▶ **Data**:

☆ ☆ ☆

(* ===== verification/Analysis.v ===== *)
(** * VejasScript: static analyses

    What core/src/vjs.rs computes from a program without running it: the
    emit subjects and invoked services it can name ([collect_static]), the
    secret references it mentions ([walk_stmts]), whether it can write to the
    bus ([writes_bus], the gate of unauthenticated API routes), and the
    projection of its guards into rule views ([flow_rules]). *)

From stdpp Require Import base list strings.
From Stdlib Require Import ZArith Lia Ascii.
From S2P Require Import Prelude Text F64 Json Syntax.
Open Scope string_scope.
Open Scope nat_scope.

(** ** Static emit subjects and services *)

(** core/src/vjs.rs [push] *)
Definition push (v : list string) (s : string) : list string :=
  if bool_decide (s ∈ v) then v else v ++ [s].

Section Static.
Context (consts : list (string * string)).

(** The first constant of that name. *)
Fixpoint const_of (l : list (string * string)) (name : string) : option string :=
  match l with
  | [] => None
  | (n, v) :: r => if String.eqb n name then Some v else const_of r name
  end.

(** core/src/vjs.rs [collect_static] *)
Fixpoint collect_stmt (acc : list string * list string) (s : Stmt) : list string * list string :=
  let '(emits, invokes) := acc in
  match s with
  | SEmit subj _ =>
    match subj with
    | ELit (VString s) => (push emits s, invokes)
    | EVar name =>
      match const_of consts name with
      | Some v => (push emits v, invokes)
      | None => acc
      end
    | _ => acc
    end
  | SInvokeMerge name _ => (emits, push invokes name)
  | SAssign _ (EInvoke name _) => (emits, push invokes name)
  | SIf arms otherwise =>
    let acc :=
      fold_left (λ acc a, match a with (_, _, b) => fold_left collect_stmt b acc end) arms acc in
    match otherwise with Some b => fold_left collect_stmt b acc | None => acc end
  | SFor _ _ b => fold_left collect_stmt b acc
  | _ => acc
  end.

Definition collect_static (acc : list string * list string) (l : list Stmt)
  : list string * list string := fold_left collect_stmt l acc.
End Static.

(** ** Secret references *)

Notation secret_ref := (string * string)%type.

(** core/src/vjs.rs [walk_expr] *)
Definition push_ref (entry : secret_ref) (out : list secret_ref) : list secret_ref :=
  if bool_decide (entry ∈ out) then out else out ++ [entry].

(** The context a secret is used in is the name of the statement it is in. *)
(** core/src/vjs.rs [walk_expr] *)
Fixpoint walk_expr (ctx : string) (out : list secret_ref) (e : Expr) : list secret_ref :=
  match e with
  | ECall name args =>
    let out :=
      if String.eqb name "secret" then
        match args with
        | ELit (VString r) :: _ => push_ref (ctx, r) out
        | _ => out
        end
      else out in
    fold_left (walk_expr ctx) args out
  | EFString parts =>
    fold_left (λ out p, match p with PExpr e => walk_expr ctx out e | PLit _ => out end) parts out
  | EDoc fields => fold_left (λ out kv, match kv with (_, e) => walk_expr ctx out e end) fields out
  | EArray items => fold_left (walk_expr ctx) items out
  | EField b _ _ | EProjection b | EUnary _ b => walk_expr ctx out b
  | EIndex a b | EFilter a b | EBin _ a b => walk_expr ctx (walk_expr ctx out a) b
  | EInvoke _ args => fold_left (λ out kv, match kv with (_, e) => walk_expr ctx out e end) args out
  | ELit _ | EVar _ => out
  end.

(** core/src/vjs.rs [walk_stmts] *)
Fixpoint walk_stmt (out : list secret_ref) (s : Stmt) : list secret_ref :=
  match s with
  | SAssign path e => walk_expr (str_join "." path) out e
  | SEmit a b => walk_expr "emit" (walk_expr "emit" out a) b
  | SRespond a b => walk_expr "respond" (walk_expr "respond" out a) b
  | SInvokeMerge _ args => fold_left (λ out kv, walk_expr "invoke" out (snd kv)) args out
  | SIf arms els =>
    let out :=
      fold_left (λ out a, match a with
                          | (c, _, b) => fold_left walk_stmt b (walk_expr "if" out c)
                          end) arms out in
    match els with Some b => fold_left walk_stmt b out | None => out end
  | SFor _ it b => fold_left walk_stmt b (walk_expr "for" out it)
  end.

Definition walk_stmts (out : list secret_ref) (l : list Stmt) : list secret_ref :=
  fold_left walk_stmt l out.

(** ** The write gate *)

(** core/src/vjs.rs [expr_writes_bus] *)
Fixpoint expr_writes_bus (e : Expr) : bool :=
  match e with
  | EInvoke _ _ => true
  | ELit _ | EVar _ => false
  | EFString parts =>
    existsb (λ p, match p with PExpr e => expr_writes_bus e | PLit _ => false end) parts
  | EDoc pairs => existsb (λ kv, match kv with (_, e) => expr_writes_bus e end) pairs
  | EArray es => existsb expr_writes_bus es
  | EField b _ _ => expr_writes_bus b
  | EIndex a b => expr_writes_bus a || expr_writes_bus b
  | EProjection b => expr_writes_bus b
  | EFilter a b => expr_writes_bus a || expr_writes_bus b
  | ECall _ args => existsb expr_writes_bus args
  | EUnary _ b => expr_writes_bus b
  | EBin _ a b => expr_writes_bus a || expr_writes_bus b
  end.

(** core/src/vjs.rs [stmts_write_bus] *)
Fixpoint stmt_writes_bus (s : Stmt) : bool :=
  match s with
  | SEmit _ _ => true
  | SInvokeMerge _ _ => true
  | SAssign _ e => expr_writes_bus e
  | SRespond status body => expr_writes_bus status || expr_writes_bus body
  | SIf arms otherwise =>
    existsb (λ a, match a with
                  | (cond, _, body) => expr_writes_bus cond || existsb stmt_writes_bus body
                  end) arms
    || match otherwise with Some b => existsb stmt_writes_bus b | None => false end
  | SFor _ iter body => expr_writes_bus iter || existsb stmt_writes_bus body
  end.

(** core/src/vjs.rs [stmts_write_bus] *)
Definition stmts_write_bus (l : list Stmt) : bool := existsb stmt_writes_bus l.

(** core/src/vjs.rs [Program::writes_bus] *)
Definition writes_bus (p : Program) : bool := stmts_write_bus (p_stmts p).

(** ** Rule views *)

Section Rules.
Context `{Serde}.

(** core/src/vjs.rs [render_atom] *)
Fixpoint render_atom (e : Expr) : option string :=
  match e with
  | EVar n => Some n
  | ELit (VString s) => Some (dq "'" ++ s ++ dq "'")
  | ELit v => Some (to_json v)
  | EField b name false => s ← render_atom b; Some (s ++ "." ++ name)
  | EIndex b idx =>
    s ← render_atom b; i ← render_atom idx; Some (s ++ "[" ++ i ++ "]")
  | _ => None
  end.

(** core/src/vjs.rs [collect_surface_refs] *)
Fixpoint collect_surface_refs (e : Expr) (surface : list string) (out : list string)
  : list string :=
  match e with
  | EVar n => if bool_decide (n ∈ surface) then push out n else out
  | EField b _ _ => collect_surface_refs b surface out
  | EIndex b i => collect_surface_refs i surface (collect_surface_refs b surface out)
  | _ => out
  end.

(** The symbols of the code are the UTF-8 text of "=", "≠", "<", "≤", ">",
    "≥" and "in". *)
Definition sym_ne : string := String "226" (String "137" (String "160" "")).
Definition sym_le : string := String "226" (String "137" (String "164" "")).
Definition sym_ge : string := String "226" (String "137" (String "165" "")).
Definition arrow : string := String "226" (String "134" (String "146" "")).
Definition ellipsis : string := String "226" (String "128" (String "166" "")).

(** core/src/vjs.rs [cmp_symbol] *)
Definition cmp_symbol (op : BinOp) : option string :=
  match op with
  | OEq => Some "=" | ONe => Some sym_ne | OLt => Some "<" | OLe => Some sym_le
  | OGt => Some ">" | OGe => Some sym_ge | In => Some "in"
  | _ => None
  end.

(** core/src/vjs.rs [render_guard] *)
Definition render_guard (cond : Expr) (surface : list string) : option (string * list string) :=
  match cond with
  | EBin op a b =>
    sym ← cmp_symbol op;
    la ← render_atom a;
    lb ← render_atom b;
    let refs := collect_surface_refs b surface (collect_surface_refs a surface []) in
    Some (la ++ " " ++ sym ++ " " ++ lb, refs)
  | _ => None
  end.

Fixpoint surface_find (l : list SurfaceEntry) (name : string) : option SurfaceEntry :=
  match l with
  | [] => None
  | e :: r => if String.eqb (se_name e) name then Some e else surface_find r name
  end.

(** core/src/vjs.rs [resolve_subject] *)
Definition resolve_subject (subject : Expr) (surface : list SurfaceEntry) : option string :=
  match subject with
  | ELit (VString s) => Some s
  | EVar name => e ← surface_find surface name; as_str (se_value e)
  | _ => None
  end.

(** core/src/vjs.rs [render_action] *)
Fixpoint render_acts (body : list Stmt) (surface : list SurfaceEntry) : option (list string) :=
  match body with
  | [] => Some []
  | SEmit subject _ :: r =>
    s ← resolve_subject subject surface;
    acts ← render_acts r surface;
    Some ((arrow ++ " " ++ s) :: acts)
  | SRespond status _ :: r =>
    acts ← render_acts r surface;
    Some (match status with ELit v => "respond " ++ to_json v | _ => "respond" end :: acts)
  | SAssign _ _ :: r | SInvokeMerge _ _ :: r => render_acts r surface
  | SIf _ _ :: _ | SFor _ _ _ :: _ => None
  end.

(** core/src/vjs.rs [render_action] *)
Definition render_action (body : list Stmt) (surface : list SurfaceEntry) : option (list string) :=
  match render_acts body surface with
  | Some [] => None
  | r => r
  end.

Definition strs (l : list string) : Value := VArray (map VString l).

(** [src.get(a..b).map(trim).unwrap_or("")]: no panic here. *)
Definition raw_slice (src : string) (span : nat * nat) : string :=
  match str_slice src (fst span) (snd span) with Some s => trim s | None => "" end.

(** core/src/vjs.rs:516-526 [flow_rules] *)
Definition arm_rule (src : string) (surface : list SurfaceEntry) (kind : string)
    (arm : Expr * (nat * nat) * list Stmt) : Value :=
  let '(cond, span, body) := arm in
  match render_guard cond (map se_name surface), render_action body surface with
  | Some (when_, literals), Some then_ =>
    obj [("kind", VString kind); ("projectable", VBool true);
         ("when", VString when_); ("then", strs then_); ("literals", strs literals)]
  | _, _ => obj [("kind", VString kind); ("projectable", VBool false);
                 ("raw", VString (raw_slice src span))]
  end.

(** core/src/vjs.rs:528-538 [flow_rules] *)
Definition else_rule (surface : list SurfaceEntry) (body : list Stmt) : Value :=
  match render_action body surface with
  | Some then_ =>
    obj [("kind", VString "else"); ("projectable", VBool true);
         ("when", VNull); ("then", strs then_); ("literals", VArray [])]
  | None => obj [("kind", VString "else"); ("projectable", VBool false); ("raw", VString ellipsis)]
  end.

Definition stmt_rules (src : string) (surface : list SurfaceEntry) (s : Stmt) : list Value :=
  match s with
  | SIf arms otherwise =>
    (imap (λ i arm, arm_rule src surface (if i =? 0 then "if" else "elif") arm) arms
     ++ match otherwise with Some body => [else_rule surface body] | None => [] end)%list
  | _ => []
  end.

(** core/src/vjs.rs [flow_rules] *)
Definition flow_rules (prog : Program) (src : string) (surface : list SurfaceEntry) : list Value :=
  flat_map (stmt_rules src surface) (p_stmts prog).

End Rules.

☆ ☆ ☆

▶ **Task instructions**: Within the entries above, find every line where the string "EIndex" occurs, and copy it.

▶ **Task output**:
  | EIndex a b | EFilter a b | EBin _ a b => walk_expr ctx (walk_expr ctx out a) b
  | EIndex a b => expr_writes_bus a || expr_writes_bus b
  | EIndex b idx =>
  | EIndex b i => collect_surface_refs i surface (collect_surface_refs b surface out)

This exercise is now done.